Parliament bureau accepts delegated vote of MP in Brussels
Decision makes appointment of a new president easier before deadline expires on May 22
The two Catalan MPs who are abroad will be able to vote in the upcoming parliament sessions, including in a potential debate to appoint a new president. The Catalan leader Carles Puigdemont, currently in Germany waiting for his extradition process to unfold, was granted a delegated vote last month while in pre-emptive prison. This Tuesday the Parliament bureau greenlighted another delegated vote for the deposed minister and MP Toni Comín, in Brussels in the middle of another extradition process.
For three months the appointment of a new president for Catalonia has been blocked not only by the Spanish judiciary, which has prevented swearing-in sessions for Puigdemont, and jailed senior MPs Jordi Sànchez and Jordi Turull. The parliamentary composition and the atypical circumstances of some MPs have not made an investiture of a new leader easy either.
Pro-independence majority
The pro-independence parties kept the majority in the chamber after the December 21, 2017 election with 70 out of 135 seats against 65 representatives of the remaining parties. What’s more, in the pro-independence front, the close allies Junts per Catalunya and Esquerra added up to 66 MPs, with the latter claiming it would support any bid of the former.

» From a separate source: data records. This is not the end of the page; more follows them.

(* ===== verification/Recovery.v ===== *)
(** Recovery from a snapshot (src/snapshot.cpp, [validate_recovered_state] to
    [recover_into]).

    Validation, installation and their composition; what a recovered replica may do
    until it is provisioned again. *)

From S2P Require Import Prelude Identity Enums Model Transition Compatibility Authority Controller ControllerRun ControllerInv Crc64 Codec Records Snapshot.

(** ** Definitions *)

(** The first error the body of a loop returns. *)
Fixpoint first_error {A} (f : A → option string) (l : list A) : option string :=
  match l with
  | [] => None
  | x :: l' => match f x with Some e => Some e | None => first_error f l' end
  end.

Definition validate_replica (sets : gmap ReplicaSetId ReplicaSetState) (r : ReplicaState) :
    option string :=
  if is_null (r_id r) || is_null (r_set_id r) || is_null (r_generation r)
  then Some "replica with null identity in recovered state"%string
  else match sets !! r_set_id r with
       | None => Some "replica references an unknown replica set"%string
       | Some _ => None
       end.

Definition validate_set (s : ReplicaSetState) : option string :=
  if is_null (s_id s) then Some "replica set with null identity"%string
  else if counts_invalid s then Some "replica set counts invalid in recovered state"%string
  else None.

Definition validate_recovered_state (state : RecoveredState) : option string :=
  match first_error (validate_replica (rs_sets state)) (entries id_ltb (rs_replicas state)).*2 with
  | Some e => Some e
  | None => first_error validate_set (entries id_ltb (rs_sets state)).*2
  end.

(** The copy [r2] that is installed. *)
Definition clear_authority (r : ReplicaState) : ReplicaState :=
  let r := r <| r_serving_eligible := false |> in
  let r := r <| r_boot_id := null |> in
  let r := r <| r_health := HealthState.STARTING |> in
  let r := set_record_state HealthState.STARTING r in
  let r := r <| r_readiness := ReadinessState.UNKNOWN |> in
  let r := r <| r_warmth := WarmthState.COLD |> in
  let r := r <| r_promotion := PromotionState.NOT_PROMOTED |> in
  let r := r <| r_role := ReplicaRole.NONE |> in
  let r := r <| r_active_requests := 0 |> in
  r <| r_reserved_capacity := 0 |>.

(** [emplace] keeps the first registration of a worker. *)
Fixpoint emplace_workers (l : list WorkerRegistration) (m : gmap WorkerId WorkerRegistration) :
    gmap WorkerId WorkerRegistration :=
  match l with
  | [] => m
  | w :: l' =>
      emplace_workers l' (match m !! w_worker_id w with
                          | Some _ => m
                          | None => <[w_worker_id w := w]> m
                          end)
  end.

Section recovery.
Context {G : Type}.
Implicit Types c : Controller G.

(** The epoch and the generator of the controller are kept. *)
Definition install_recovered_state (state : RecoveredState) c : Controller G :=
  mkController (rs_sets state) (clear_authority <$> rs_replicas state)
    (emplace_workers (rs_workers state) ∅) (rs_promotions state) (rs_drains state)
    (rs_failovers state) (epoch_ c) (rng_ c).

(** [inl] carries the text of [*error], and the controller is left alone. *)
Definition recover_into (bytes : list byte) c : string + Controller G :=
  match decode_snapshot bytes with
  | inl e => inl e
  | inr rec =>
      match validate_recovered_state rec with
      | Some e => inl e
      | None => inr (install_recovered_state rec c)
      end
  end.

(** The state a snapshot of [c] decodes to. *)
Definition captured c : RecoveredState :=
  mkRecoveredState (sets_ c) (replicas_ c) (sorted_values w_worker_id (workers_ c))
    (promotions_ c) (drains_ c) (failovers_ c).
End recovery.

(** ** Validation *)

Lemma first_error_None {A} (f : A → option string) l :
  first_error f l = None ↔ Forall (λ x, f x = None) l.
Proof.
  induction l as [|x l IH]; simpl; [by split|]. rewrite Forall_cons, <-IH.
  destruct (f x); naive_solver.
Qed.

(** What validation lets through. *)
Record valid_state (st : RecoveredState) : Prop := {
  vs_replica i r : rs_replicas st !! i = Some r →
    r_id r ≠ null ∧ r_set_id r ≠ null ∧ r_generation r ≠ null ∧
    is_Some (rs_sets st !! r_set_id r);
  vs_set i s : rs_sets st !! i = Some s → s_id s ≠ null ∧ counts_invalid s = false;
}.

Lemma Forall_entries {K V} `{Countable K} (lt : K → K → bool) (P : V → Prop) (m : gmap K V) :
  Forall P (entries lt m).*2 ↔ ∀ k v, m !! k = Some v → P v.
Proof.
  rewrite Forall_fmap, Forall_forall. split.
  - intros Hf k v Hk. by apply (Hf (k, v)), elem_of_entries.
  - intros Hf [k v] Hk%elem_of_entries. by apply (Hf k).
Qed.

Lemma validate_replica_None sets r :
  validate_replica sets r = None ↔
  r_id r ≠ null ∧ r_set_id r ≠ null ∧ r_generation r ≠ null ∧ is_Some (sets !! r_set_id r).
Proof.
  unfold validate_replica. rewrite <-!is_null_false, <-not_eq_None_Some.
  destruct (is_null (r_id r)), (is_null (r_set_id r)), (is_null (r_generation r)); simpl;
    destruct (sets !! r_set_id r); naive_solver.
Qed.

Lemma validate_set_None s : validate_set s = None ↔ s_id s ≠ null ∧ counts_invalid s = false.
Proof.
  unfold validate_set. rewrite <-is_null_false.
  destruct (is_null (s_id s)), (counts_invalid s); naive_solver.
Qed.

Lemma validate_None st : validate_recovered_state st = None ↔ valid_state st.
Proof.
  unfold validate_recovered_state.
  assert (E : validate_recovered_state st = None ↔
    first_error (validate_replica (rs_sets st)) (entries id_ltb (rs_replicas st)).*2 = None ∧
    first_error validate_set (entries id_ltb (rs_sets st)).*2 = None).
  { unfold validate_recovered_state. destruct (first_error (validate_replica _) _); naive_solver. }
  unfold validate_recovered_state in E. rewrite E, !first_error_None, !Forall_entries.
  setoid_rewrite validate_replica_None. setoid_rewrite validate_set_None.
  split; [by intros [??]|]. by intros [].
Qed.

Lemma recover_into_inr {G} bytes (c c' : Controller G) :
  recover_into bytes c = inr c' ↔
  ∃ st, decode_snapshot bytes = inr st ∧ valid_state st ∧ c' = install_recovered_state st c.
Proof.
  unfold recover_into. setoid_rewrite <-validate_None. split.
  - destruct (decode_snapshot bytes) as [|st]; [done|].
    destruct (validate_recovered_state st) eqn:Hv; [done|]. intros [= <-]. eauto.
  - intros (st & -> & -> & ->). done.
Qed.

(** ** Cleared authority *)

(** A replica without authority that accepts no evidence from a live worker. *)
Record dormant (r : ReplicaState) : Prop := {
  do_boot : r_boot_id r = null;
  do_readiness : r_readiness r ≠ ReadinessState.READY;
}.

Lemma clear_authority_fields r :
  r_serving_eligible (clear_authority r) = false ∧ r_boot_id (clear_authority r) = null ∧
  r_readiness (clear_authority r) = ReadinessState.UNKNOWN ∧
  r_lifecycle (clear_authority r) = r_lifecycle r ∧ r_id (clear_authority r) = r_id r ∧
  r_set_id (clear_authority r) = r_set_id r.
Proof. done. Qed.

Lemma clear_authority_dormant r : dormant (clear_authority r).
Proof. by split. Qed.

(** Only a readiness report makes a replica READY. *)
Lemma event_makes_ready e a rid r r' :
  replica_event e a rid r r' → r_readiness r ≠ ReadinessState.READY →
  r_readiness r' = ReadinessState.READY →
  ∃ rr w b, a = ReportReadiness rid rr w b ∧ worker_boot_matches r w b = true.
Proof.
  intros He Hn Hr. destruct He; try (by eauto); exfalso; apply Hn; try exact Hr; revert Hr.
  - unfold warm_progress. cbn zeta. by repeat case_match.
  - unfold observe_health. cbn zeta. by repeat case_match.
  - unfold obsolete_replica. cbn zeta. by repeat case_match.
Qed.

Lemma event_dormant e a rid r r' :
  replica_event e a rid r r' → (∀ rr w, a ≠ ReportReadiness rid rr w null) →
  dormant r → dormant r'.
Proof.
  intros He Ha [Hb Hr]. split.
  - destruct (event_id _ _ _ _ _ He) as (_&_&_&->&_). done.
  - intros Hr'. destruct (event_makes_ready _ _ _ _ _ He Hr Hr') as (rr & w & b & -> & Hm).
    unfold worker_boot_matches in Hm. bool_to_prop. apply (Ha rr w). congruence.
Qed.

(** The actions that could wake a dormant replica up: provisioning its identity again,
    or a readiness report that carries the null boot identity. *)
Definition wakes (rid : ReplicaId) (a : Action) : bool :=
  match a with
  | ProvisionReplica rid' _ _ _ _ _ _ _ => bool_decide (rid' = rid)
  | ReportReadiness rid' _ _ b => bool_decide (rid' = rid) && is_null b
  | _ => false
  end.

Lemma run_dormant `{Rng G} acts (c : Controller G) rid :
  Forall wf_action acts → Forall (λ a, wakes rid a = false) acts →
  (∀ r, replicas_ c !! rid = Some r → dormant r) →
  ∀ r, replicas_ (run acts c) !! rid = Some r → dormant r.
Proof.
  intros Hwf. revert c. induction Hwf as [|a acts Ha Hacts IH]; intros c Hn Hd; simpl; [done|].
  apply Forall_cons in Hn as [Hna Hn]. apply (IH _ Hn). intros r' Hr'.
  destruct (after_replica a c rid r' Ha Hr') as [(r & Hr & [->|He])|Hp].
  - by apply Hd.
  - apply (event_dormant _ _ _ _ _ He); [|by apply Hd]. intros rr w ->. simpl in Hna.
    by rewrite bool_decide_true in Hna.
  - destruct a; try done. destruct Hp as [-> _]. simpl in Hna. by rewrite bool_decide_true in Hna.
Qed.

(** ** Recovery of a snapshot *)

Lemma emplace_workers_fresh l m :
  NoDup (w_worker_id <$> l) → Forall (λ w, m !! w_worker_id w = None) l →
  emplace_workers l m = store_all w_worker_id l m.
Proof.
  revert m. induction l as [|w l IH]; intros m; [done|]. rewrite fmap_cons, NoDup_cons.
  intros [Hw Hnd] [Hm Hf]%Forall_cons. cbn [emplace_workers]. rewrite Hm.
  rewrite IH; [done|done|]. apply Forall_forall. intros x Hx. apply lookup_insert_None.
  rewrite Forall_forall in Hf. split; [by apply Hf|]. intros E. apply Hw. rewrite E.
  by apply list_elem_of_fmap_2.
Qed.

Section snapshots.
Context {G : Type}.
Implicit Types c : Controller G.

Lemma captured_snapshot c :
  controller_inv c →
  snapshot_of (sorted_values s_id (sets_ c)) (sorted_values r_id (replicas_ c)) (epoch_ c)
    (captured c).
Proof.
  intros Hinv.
  assert (Hs : ∀ i s, sets_ c !! i = Some s → s_id s = i) by apply Hinv.
  assert (Hr : ∀ i r, replicas_ c !! i = Some r → r_id r = i) by (intros i r Hr; apply Hinv, Hr).
  assert (Hw : ∀ i w, workers_ c !! i = Some w → w_worker_id w = i) by apply Hinv.
  split; try apply Hinv.
  - apply Forall_forall. intros s Hx%elem_of_sorted_values; [|done]. by apply Hinv in Hx as (_&?&_).
  - by apply NoDup_sorted_values.
  - by rewrite store_all_sorted_values.
  - apply Forall_forall. intros r Hx%elem_of_sorted_values; [|done]. by apply Hinv in Hx as [].
  - by apply NoDup_sorted_values.
  - by rewrite store_all_sorted_values.
  - apply Forall_forall. intros w Hx%elem_of_sorted_values; [|done]. by apply Hinv in Hx as [].
Qed.

Lemma decode_make_snapshot c :
  controller_inv c → in_u64 (Z.of_nat (length (make_snapshot c))) →
  decode_snapshot (make_snapshot c) = inr (captured c).
Proof.
  intros Hinv Hl. apply decode_snapshot_inr; [done|]. do 3 eexists.
  split; [by apply captured_snapshot|done].
Qed.
End snapshots.

(** ** Recovered controllers *)

Lemma clear_authority_inv rid r : replica_inv rid r → replica_inv rid (clear_authority r).
Proof.
  intros [Hk Hwf _ _ _ _ Hp _]. split; try done.
  unfold wf_ReplicaState, wf_HealthRecord in *. destruct_and! Hwf. by split_and!.
Qed.

Lemma size_members_fmap sid (f : ReplicaState → ReplicaState) m :
  (∀ r, r_set_id (f r) = r_set_id r) → size (members sid (f <$> m)) = size (members sid m).
Proof.
  intros Hf. rewrite <-!size_dom. f_equal. apply set_eq. intros k. rewrite !elem_of_dom.
  unfold members. split; intros [r [Hk Hs]%map_lookup_filter_Some]; simpl in *.
  - rewrite lookup_fmap in Hk. apply fmap_Some in Hk as (r0 & Hk & ->).
    exists r0. apply map_lookup_filter_Some. split; [done|]. exact (eq_trans (eq_sym (Hf r0)) Hs).
  - exists (f r). apply map_lookup_filter_Some. split; [by rewrite lookup_fmap, Hk|].
    exact (eq_trans (Hf r) Hs).
Qed.

Section recovered.
Context {G : Type}.
Implicit Types c : Controller G.

(** The workers a snapshot brings back are those it captured. *)
Lemma emplace_captured_workers c :
  (∀ i w, workers_ c !! i = Some w → w_worker_id w = i) →
  emplace_workers (sorted_values w_worker_id (workers_ c)) ∅ = workers_ c.
Proof.
  intros Hw. rewrite emplace_workers_fresh; [by apply store_all_sorted_values|by apply NoDup_sorted_values|].
  apply Forall_forall. intros w _. apply lookup_empty.
Qed.

Lemma install_captured_inv c c0 :
  controller_inv c → wf_id (epoch_ c0) →
  controller_inv (install_recovered_state (captured c) c0).
Proof.
  intros Hinv He.
  assert (Hr : ∀ rid r, (clear_authority <$> replicas_ c) !! rid = Some r →
    ∃ r0, replicas_ c !! rid = Some r0 ∧ r = clear_authority r0).
  { intros rid r Hr. rewrite lookup_fmap in Hr. apply fmap_Some in Hr as (r0 & ? & ->). eauto. }
  split; try apply Hinv; try done.
  - intros rid r (r0 & Hr0 & ->)%Hr. apply clear_authority_inv. exact (ci_replica c Hinv rid r0 Hr0).
  - intros w reg. simpl. rewrite emplace_captured_workers; [|intros; by apply Hinv]. apply Hinv.
  - intros rid r (r0 & Hr0 & ->)%Hr. exact (ci_home c Hinv rid r0 Hr0).
  - intros sid s Hs. simpl. rewrite size_members_fmap by done. exact (ci_capacity c Hinv sid s Hs).
  - intros rid r (r0 & Hr0 & ->)%Hr. exact (ci_drain c Hinv rid r0 Hr0).
Qed.

(** No set or replica of the controller has a null identity. *)
Definition no_null_identity c : Prop :=
  (∀ i s, sets_ c !! i = Some s → i ≠ null) ∧
  (∀ i r, replicas_ c !! i = Some r → i ≠ null ∧ r_generation r ≠ null).

Lemma captured_valid c : controller_inv c → no_null_identity c → valid_state (captured c).
Proof.
  intros Hinv [Hs Hr]. split.
  - intros i r Hi. pose proof (ci_replica c Hinv i r Hi) as [Hk _ _ _ _ _ _ _].
    destruct (ci_home c Hinv i r Hi) as [s Hhome].
    split_and!; [rewrite Hk; by eapply Hr|by eapply Hs|by eapply Hr|by exists s].
  - intros i s Hi. destruct (ci_set c Hinv i s Hi) as (Hk & _ & ?).
    split; [rewrite Hk; by eapply Hs|done].
Qed.

Lemma valid_captured c : controller_inv c → valid_state (captured c) → no_null_identity c.
Proof.
  intros Hinv [Hr Hs]. split.
  - intros i s Hi. destruct (ci_set c Hinv i s Hi) as (Hk & _). rewrite <-Hk. by apply (Hs i s).
  - intros i r Hi. destruct (ci_replica c Hinv i r Hi) as [Hk _ _ _ _ _ _ _]. rewrite <-Hk.
    by destruct (Hr i r Hi) as (? & _ & ? & _).
Qed.

(** A snapshot of such a controller is recovered, and of no other. *)
Lemma recover_snapshot c c0 :
  controller_inv c → no_null_identity c → in_u64 (Z.of_nat (length (make_snapshot c))) →
  recover_into (make_snapshot c) c0 = inr (install_recovered_state (captured c) c0).
Proof.
  intros Hinv Hn Hl. apply recover_into_inr. exists (captured c).
  split_and!; [by apply decode_make_snapshot|by apply captured_valid|done].
Qed.

Lemma recover_snapshot_refused c c0 :
  controller_inv c → ¬ no_null_identity c → in_u64 (Z.of_nat (length (make_snapshot c))) →
  ∃ err, recover_into (make_snapshot c) c0 = inl err.
Proof.
  intros Hinv Hn Hl. destruct (recover_into (make_snapshot c) c0) as [err|c'] eqn:E; [by exists err|].
  apply recover_into_inr in E as (st & Hst & Hv & _). rewrite decode_make_snapshot in Hst by done.
  injection Hst as <-. by destruct Hn; apply valid_captured.
Qed.
End recovered.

The pro-independence, anti-capitalist CUP party, with four seats, also has a clear stance: abstention against any bid for president unless the candidate is Puigdemont, who they would vote ‘Yes’ to. That means that a likely result of a swearing in vote is 66 Yes votes, 65 No votes and 4 abstentions, which is enough for the bid to succeed.
Delegated vote
While the Spanish judiciary has never opposed the delegated vote of the 5 MPs in Spanish prisons, judges did not look set to let vote with the same mechanism for the two MPs abroad.
Yet now the situation is different. Comín and Puigdemont are not only claiming that they are in exile and, thus, unable to be in Barcelona because they risk being jailed. They are both in extradition processes and one of the precautionary measures set on them is that they cannot leave their current countries of residence, Belgium and Germany. They are hoping that no parties or courts oppose these arguments. Otherwise, their resignation as MPs would be the only alternatives should they want to swear in a president by May 22, when a snap election would be automatically called if Catalonia has still has no leader.